Bordner Andrew J, Abagyan Ruben
Molsoft LLC, San Diego, California, USA.
Proteins. 2005 Aug 15;60(3):353-66. doi: 10.1002/prot.20433.
Predicting protein-protein interfaces from a three-dimensional structure is a key task of computational structural proteomics. In contrast to geometrically distinct small molecule binding sites, protein-protein interface are notoriously difficult to predict. We generated a large nonredundant data set of 1494 true protein-protein interfaces using biological symmetry annotation where necessary. The data set was carefully analyzed and a Support Vector Machine was trained on a combination of a new robust evolutionary conservation signal with the local surface properties to predict protein-protein interfaces. Fivefold cross validation verifies the high sensitivity and selectivity of the model. As much as 97% of the predicted patches had an overlap with the true interface patch while only 22% of the surface residues were included in an average predicted patch. The model allowed the identification of potential new interfaces and the correction of mislabeled oligomeric states.

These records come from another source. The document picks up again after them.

(** The hypotheses of C10 hold for a callback that raises when the clipboard
    went from ["A"] to ["B"], and from [img_one] to [img_two]. *)
Lemma C10_raising_callback_witness :
  (let s' := snd (Cls.tick (ex_host, ex_text_observer)) in
   fst (Cls.tick (ex_host, ex_text_observer)) = Throw CallbackError
   /\ snd s' = ex_text_observer
   /\ exists rest,
        trace (fst (snd (Cls.tick s'))) =
        trace (fst s') ++ [ReadText; TextChange "B" (VString "A")] ++ rest)
  /\
  (let s' := snd (Cls.tick (ex_host, ex_image_observer)) in
   fst (Cls.tick (ex_host, ex_image_observer)) = Throw CallbackError
   /\ Cls.beforeImage (snd s') = Some img_one
   /\ exists mid,
        trace (fst (snd (Cls.tick s'))) =
        trace (fst s') ++ mid ++ [ReadImage; ImageChange img_two (Some img_one)]
        /\ calls mid = [])
  /\
  (let s' := snd (Fn.tick ex_text_options (ex_host, ex_vars)) in
   fst (Fn.tick ex_text_options (ex_host, ex_vars)) = Throw CallbackError
   /\ snd s' = ex_vars
   /\ exists rest,
        trace (fst (snd (Fn.tick ex_text_options s'))) =
        trace (fst s') ++ [ReadText; TextChange "B" (VString "A")] ++ rest)
  /\
  (let s' := snd (Fn.tick ex_image_options (ex_host, ex_vars)) in
   fst (Fn.tick ex_image_options (ex_host, ex_vars)) = Throw CallbackError
   /\ Fn.beforeImage (snd s') = Some img_one
   /\ exists mid,
        trace (fst (snd (Fn.tick ex_image_options s'))) =
        trace (fst s') ++ mid ++ [ReadImage; ImageChange img_two (Some img_one)]
        /\ calls mid = []).
Proof.
  split; [|split; [|split]].
  - exact (proj1 (C10_raising_callback_keeps_last_known
                    ex_text_options ex_host ex_host
                    ex_text_observer ex_text_observer ex_vars ex_vars)
                 text_raises eq_refl eq_refl eq_refl).
  - exact (proj1 (proj2 (C10_raising_callback_keeps_last_known
                    ex_image_options ex_host ex_host
                    ex_image_observer ex_image_observer ex_vars ex_vars))
                 image_raises (VBool true) eq_refl eq_refl eq_refl eq_refl eq_refl).
  - exact (proj1 (proj2 (proj2 (proj2 (proj2
             (C10_raising_callback_keeps_last_known
                    ex_text_options ex_host ex_host
                    ex_text_observer ex_text_observer ex_vars ex_vars)))))
                 text_raises eq_refl eq_refl eq_refl).
  - exact (proj1 (proj2 (proj2 (proj2 (proj2 (proj2
             (C10_raising_callback_keeps_last_known
                    ex_image_options ex_host ex_host
                    ex_image_observer ex_image_observer ex_vars ex_vars))))))
                 image_raises (VBool true) eq_refl eq_refl eq_refl eq_refl eq_refl).
Defined.

(** ** The scenario of the specification

    An observer with [textChange] is created while the clipboard holds
    ["A"]; a tick, then ["B"] is copied, then two ticks.  The callback is
    called once, with [("B", "A")], in both variants. *)
Example scenario_text_class :
  let s := Cls.run [Cls.Tick 0; Cls.Copy "B" img_empty; Cls.Tick 0; Cls.Tick 0]
             (Cls.create (Options.mk (Present (Some 100%Z)) (Some text_ok) None)
                         (fresh "A" img_empty)) in
  trace (fst s) = [ReadText; ReadText; ReadText; TextChange "B" (VString "A"); ReadText]
  /\ Cls.beforeText (snd s) = VString "B"
  /\ intervals (fst s) = [(0, Some 100%Z)].
Proof. cbv zeta. repeat split; reflexivity. Qed.

Example scenario_text_function :
  let options := Options.mk (Present (Some 100%Z)) (Some text_ok) None in
  let s := Fn.run (Fn.merged options)
             [Fn.Tick 0; Fn.Copy "B" img_empty; Fn.Tick 0; Fn.Tick 0]
             (Fn.create options (fresh "A" img_empty)) in
  trace (fst s) = [ReadText; ReadText; ReadText; TextChange "B" (VString "A"); ReadText]
  /\ Fn.beforeText (snd s) = VString "B"
  /\ intervals (fst s) = [(0, Some 100%Z)].
Proof. cbv zeta. repeat split; reflexivity. Qed.

(** An image callback on a clipboard whose image stays empty is never
    called. *)
Example scenario_empty_image :
  let s := Cls.run [Cls.Tick 0; Cls.Tick 0; Cls.Tick 0; Cls.Tick 0; Cls.Tick 0]
             (Cls.create (Options.mk Absent None (Some image_ok))
                         (fresh "" img_empty)) in
  calls (trace (fst s)) = [].
Proof. reflexivity. Qed.

(** The function-style observer created on a clipboard without text never
    reports a text, the class-style one does. *)
Example scenario_first_text :
  calls (trace (fst (Fn.run (Fn.merged (Options.mk Absent (Some text_ok) None))
                            [Fn.Copy "A" img_empty; Fn.Tick 0]
                            (Fn.create (Options.mk Absent (Some text_ok) None)
                                       (fresh "" img_empty))))) = []
  /\ calls (trace (fst (Cls.run [Cls.Copy "A" img_empty; Cls.Tick 0]
                                (Cls.create (Options.mk Absent (Some text_ok) None)
                                            (fresh "" img_empty)))))
     = [TextChange "A" (VString "")].
Proof. split; reflexivity. Qed.

(** ** Further properties of the predicates *)

Lemma strict_eq_false_neq (a b : jsval) : strict_eq a b = false -> a <> b.
Proof. intros H E. subst. now rewrite strict_eq_refl in H. Qed.

Lemma Cls_isDiffText_truthy (b a : jsval) :
  truthy (Cls.isDiffText b a) = true <-> truthy a = true /\ strict_eq b a = false.
Proof.
  unfold Cls.isDiffText, strict_neq. rewrite truthy_js_and, andb_true_iff. simpl.
  now rewrite negb_true_iff.
Qed.

Lemma Fn_isDiffText_truthy (b a : jsval) :
  truthy (Fn.isDiffText b a) = true <->
  truthy b = true /\ truthy a = true /\ strict_eq b a = false.
Proof.
  unfold Fn.isDiffText, strict_neq. rewrite !truthy_js_and, !andb_true_iff. simpl.
  rewrite negb_true_iff. tauto.
Qed.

从三维结构预测蛋白质-蛋白质相互作用界面是计算结构蛋白质组学的一项关键任务。与几何形状不同的小分子结合位点相比,蛋白质-蛋白质相互作用界面极难预测。我们利用必要的生物学对称性注释生成了一个包含1494个真实蛋白质-蛋白质相互作用界面的大型非冗余数据集。对该数据集进行了仔细分析,并使用一种新的稳健进化保守信号与局部表面性质的组合训练了支持向量机,以预测蛋白质-蛋白质相互作用界面。五重交叉验证证实了该模型具有高灵敏度和选择性。高达97%的预测片段与真实界面片段有重叠,而平均每个预测片段仅包含22%的表面残基。该模型能够识别潜在的新界面并校正错误标注的寡聚状态。